Much as the microbes are outstripping the vaccines concocted to prevent their lethality, so too are the social demons outstripping the political class’s capacity and willingness to counter their impact just as the cyber-threats are outstripping any counter-measures to protect the public interest…both the official interest of the state and the private interests of the citizens. Twenty-first century realities on many levels require, even demand, twenty-first century commitments, most clearly missing from the political landscape in the U.S. especially and to a lesser extent in Canada and other developed countries.

And the “reality-show” modalities are absolutely inadequate, if not counter-intuitive to the public needs. Incipient show-biz wannabe “stars” can and will only fall far short of meeting a minimal bar for public safety, security and health. (Example: stripping the Center for Disease Control of the necessary research money to combat global pandemics, as trump has done, while arming the Pentagon with super-charged nuclear weapons, as trump has also done, is definitely not in the public interest; in fact it contravenes all reasonable and mature measures of that public interest.)

Arming teachers (under secret carry rules) is also definitely not in the public interest; it too contravenes that public interest. Incentivizing those teachers with additional pay, that could otherwise fund classroom supplies and the hiring of additional teachers to alleviate over-crowded classrooms in public schools, also contravenes the public interest.
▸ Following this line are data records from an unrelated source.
Lemma CompleteData_ok d b c c' out done rec : good c done -> posless (Some d) c -> heap c !! d = Some rec -> CompleteData d b c = Some (c', out) ->
  good c' (done ++ (told out).*1) /\ posless None c' /\ deleting_ c' = deleting_ c /\ forall e b', (e, b') ∈ told out -> e = d /\ b' = b.
Proof.
  intros [H1 H2 H3 H4] HP Hd Hr. unfold CompleteData in Hr. apply bind_Some in Hr as (rec' & Hd' & Hr). apply bind_Some in Hr as ([] & _ & Hr). injection Hr as <- <-.
  assert (Ht : forall e b', (e, b') ∈ told (if rd_callback rec' then [CallbackRun d b] else []) -> e = d /\ b' = b).
  { intros e b'. destruct (rd_callback rec'); cbn; [|by intros ?%elem_of_nil]. intros ?%list_elem_of_singleton. by simplify_eq. }
  assert (Hfst : forall e, e ∈ (told (if rd_callback rec' then [CallbackRun d b] else [])).*1 -> e = d).
  { intros e ([e' b'] & -> & Hin)%list_elem_of_fmap. by apply Ht in Hin as [-> _]. }
  split_and!; [split; simpl| |done|exact Ht].
  - intros e [r He]. apply lookup_delete_Some in He as [_ He]. eauto.
  - intros e [He Hne]%elem_of_difference. rewrite lookup_delete_ne by set_solver. by apply H2.
  - apply list.NoDup_app. split_and!; [done| |].
    + intros e He Hin. apply Hfst in Hin as ->. destruct (H4 d He). congruence.
    + destruct (rd_callback rec'); cbn; [apply NoDup_singleton|constructor].
  - intros e [He|He]%elem_of_app.
    + destruct (H4 e He). split; [done|]. rewrite lookup_delete_None. by right.
    + apply Hfst in He as ->. split; [apply H1; eauto|]. apply lookup_delete_eq.
  - intros e r He _. simpl in He. apply lookup_delete_Some in He as [Hne He]. apply (HP e r He). congruence.
Qed.
(* ===== verification/Sha256Props.v ===== *)
(** * Sha256Props: the digest of [sha256.cc] is SHA-256 *)

From Stdlib Require Import Btauto.
From S2P Require Import Prelude.
From S2P Require Import Words.
From S2P Require Import Fips180.
From S2P Require Import Sha256.

Module Sha256Props.
Import Words Fips Sha256.

(** ** Words *)

Lemma S32_rotr n x : 0 < n < 32 -> word x -> S32 n x = rotr n x.
Proof. apply lor_rotr. Qed.

Lemma Ch_choose x y z : word z -> Ch x y z = choose x y z.
Proof.
  intros Hz. apply Z.bits_inj'. intros i Hi. unfold Ch, choose.
  rewrite Z.lxor_spec, Z.lor_spec, !Z.land_spec, Z.ldiff_spec, testbit_wrapU, Z.lnot_spec by lia.
  destruct (Z.ltb_spec i 32); [simpl; btauto|]. rewrite (testbit_mask_high z 32) by (unfold word in Hz; lia). btauto.
Qed.

Lemma Maj_most x y z : Maj x y z = most x y z.
Proof.
  apply Z.bits_inj'. intros i Hi. unfold Maj, most. rewrite !Z.lxor_spec, !Z.lor_spec, !Z.land_spec, Z.lor_spec. btauto.
Qed.

Lemma Sigma0_Sum0 x : word x -> Sigma0_256 x = Sum0 x.
Proof. intros. unfold Sigma0_256, Sum0, parity. by rewrite !S32_rotr, Z.lxor_assoc by (done || lia). Qed.
Lemma Sigma1_Sum1 x : word x -> Sigma1_256 x = Sum1 x.
Proof. intros. unfold Sigma1_256, Sum1, parity. by rewrite !S32_rotr, Z.lxor_assoc by (done || lia). Qed.
Lemma sigma0_sum0 x : word x -> sigma0_256 x = sum0 x.
Proof.
  intros. unfold sigma0_256, sum0, parity, R, shr. by rewrite !S32_rotr, Z.lxor_assoc, Z.shiftr_div_pow2 by (done || lia).
Qed.
Lemma sigma1_sum1 x : word x -> sigma1_256 x = sum1 x.
Proof.
  intros. unfold sigma1_256, sum1, parity, R, shr. by rewrite !S32_rotr, Z.lxor_assoc, Z.shiftr_div_pow2 by (done || lia).
Qed.
(** A stage of a thread; one that needs the lock spins while it is held. *)
Definition step (t : Stage) (c : Cache) : option (Stage * Cache) :=
  if takes_lock t && mutex_ c then Some (t, c) else
  match t with
  | GetStart _ | GetCreate _ | GetAdd _ _ | GetDestroy _ _ => Get_step t c
  | PutAdd _ _ _ _ | PutPrevious _ _ _ | PutRemoved _ _ _ | PutDrop _ _ => Put_step t c
  | RemoveStart _ _ | RemovePrevious _ _ | RemoveRemoved _ _ | RemoveDrop _ => Remove_step t c
  | TrimCheck _ _ | TrimEvict _ _ | TrimRemoved _ _ _ => TrimToSize_step t c
  | Done res => Some (t, c)
  end.

(** A call while no other thread is in the cache. *)
Definition call_step (st : Stage * Cache) : option (Stage * Cache + Result * Cache) :=
  let '(t, c) := st in
  match t with
  | Done res => Some (inr (res, c))
  | _ => x ← step t c; Some (inl x)
  end.

Definition call (op : Op) (c : Cache) : option (Result * Cache) :=
  loop call_step (3 * length (list_ c) + 20) (start op c, c).

End Methods.
End Cache.

#[global] Arguments Cache K {_ _} V.
#[global] Arguments Stage : clear implicits.
#[global] Arguments After : clear implicits.
#[global] Arguments Op : clear implicits.

End LruCache.
Lemma assoc_absent key es : key ∉ (e_key <$> es) -> assoc key (contents es) = None.
Proof.
  induction es as [|e es IH]; intros Hk; [done|]. rewrite fmap_cons in Hk. apply not_elem_of_cons in Hk as [Hne Hk].
  unfold contents, assoc in *. rewrite fmap_cons. cbn [List.find fst]. rewrite bool_decide_eq_false_2 by done. by apply IH.
Qed.

Lemma assoc_middle es1 e es2 : NoDup (e_key <$> es1 ++ e :: es2) ->
  assoc (e_key e) (contents (es1 ++ e :: es2)) = Some (e_val e) /\
  remove_key (e_key e) (contents (es1 ++ e :: es2)) = contents (es1 ++ es2).
Proof.
  intros Hn. apply NoDup_middle in Hn as [Hk _]. rewrite fmap_app in Hk. apply not_elem_of_app in Hk as [Hk1 Hk2].
  rewrite contents_app. cbn [contents fmap list_fmap]. fold (contents es2). split.
  - unfold assoc. pose proof (assoc_absent _ _ Hk1) as Ha. unfold assoc in Ha.
    assert (Hf : List.find (fun x => bool_decide (x.1 = e_key e)) (contents es1) = None)
      by (destruct (List.find _ (contents es1)); done).
    clear Ha Hk1. induction (contents es1) as [|x l IH]; simpl in *; [by rewrite bool_decide_eq_true_2|].
    destruct (bool_decide (x.1 = e_key e)); [done|]. by apply IH.
  - unfold remove_key. rewrite List.filter_app. fold (remove_key (e_key e) (contents es1)).
    rewrite remove_key_absent by done. cbn [List.filter fst]. rewrite bool_decide_eq_true_2 by done. simpl.
    fold (remove_key (e_key e) (contents es2)). by rewrite remove_key_absent, contents_app by done.
Qed.

(** The cache holds the entries of [l], and [own] is held outside it. *)
Definition Holds (c : Cache K V) (l : list (K * V)) (own : list nat) : Prop := exists es, Rep c es own /\ contents es = l.

Lemma Holds_own c l own own' : own ≡ₚ own' -> Holds c l own -> Holds c l own'.
Proof. intros Hp (es & Hr & Hl). exists es. split; [by eapply Rep_own|done]. Qed.

Lemma Rep_IncRef c es own r : Rep c es own -> r ∈ (e_ref <$> es) ++ own -> exists c',
  cache_IncRef r c = Some c' /\ Rep c' es (r :: own) /\ (forall own', Frame own' c c') /\ data_of r (memory c') = data_of r (memory c).
Proof.
  intros [H1 H2 H3 H4 H5 H6 H7 H8] Hr. destruct (ref_taken _ _ r H6 Hr) as (m & Hi & Hc & Hd).
  unfold cache_IncRef. rewrite Hi. cbn [mbind option_bind]. eexists. split; [done|]. split; [|split; [done|apply Hd]].
  split; try done; cbn [set_memory memory].
  - by rewrite <- Permutation_middle.
  - intros x Hx. rewrite Hd. by apply H7.
Qed.
(** A call that trims the cache, or does not, and goes on. *)
Lemma call_ends_trim b m n k c own own' op l l' v : Holds policy_ c l (after_refs k ++ own) -> mutex_ c = false ->
  (length l <= m)%nat -> (forall r, r ∈ own' -> r ∈ after_refs k ++ own) ->
  (forall c1, Holds policy_ c1 (fit_if b (max_size_ c) l) (after_refs k ++ own) -> Frame (after_refs k ++ own) c c1 ->
     call_ends n (after k) c1 own' op l' v) ->
  call_ends (trim_fuel b m + n) (then_trim b k c) c own' op l' v.
Proof.
  intros Hh Hm Hlen Hsub Hk. destruct b; cbn [then_trim fit_if trim_fuel] in *; [|by apply Hk].
  destruct (trim_finishes (max_size_ c) k own l c Hh Hm) as (c1 & Hh1 & Hf1 & Hn).
  destruct (Hk c1 Hh1 Hf1) as (res & c' & Hf & Hr & Hf' & Ha). exists res, c'.
  split; [eapply finishes_more; [by apply Hn|lia]|]. split; [done|].
  split; [|done]. apply (Frame_trans _ _ c1); [|done]. destruct Hf1 as [H1 H2 H3 H4]. split; [done..|]. auto.
Qed.

Lemma remove_fit key b room l : remove_key key l = l -> remove_key key (fit_if b room l) = fit_if b room l.
Proof.
  intros Hr. destruct b; [|done]. simpl. destruct (fit_sub room l) as [l' Hl]. revert Hr. rewrite Hl at 1 2. unfold remove_key.
  rewrite List.filter_app. intros He.
  assert (Hlen : forall x : list (K * V), (length (List.filter (fun x => negb (bool_decide (x.1 = key))) x) <= length x)%nat).
  { intros x. induction x as [|y x IH]; simpl; [done|]. destruct (negb _); simpl; lia. }
  apply app_inj_1 in He as [He _]; [done|]. pose proof (f_equal length He) as Hle. rewrite !length_app in Hle.
  pose proof (Hlen (fit room l)). pose proof (Hlen l'). lia.
Qed.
Shifting responsibility for public education to for-profit charter schools also threatens the public education system, in a thinly veiled war on unions and labour.
If Americans consider their situation unstable, as they do, it’s because their situation is unstable, and growing more unstable every moment of every day.

And, the rest of the world is clearly not immune to the many toxic viruses that are being incubated in the “great” United States….nor do we have the vaccines to ward them off.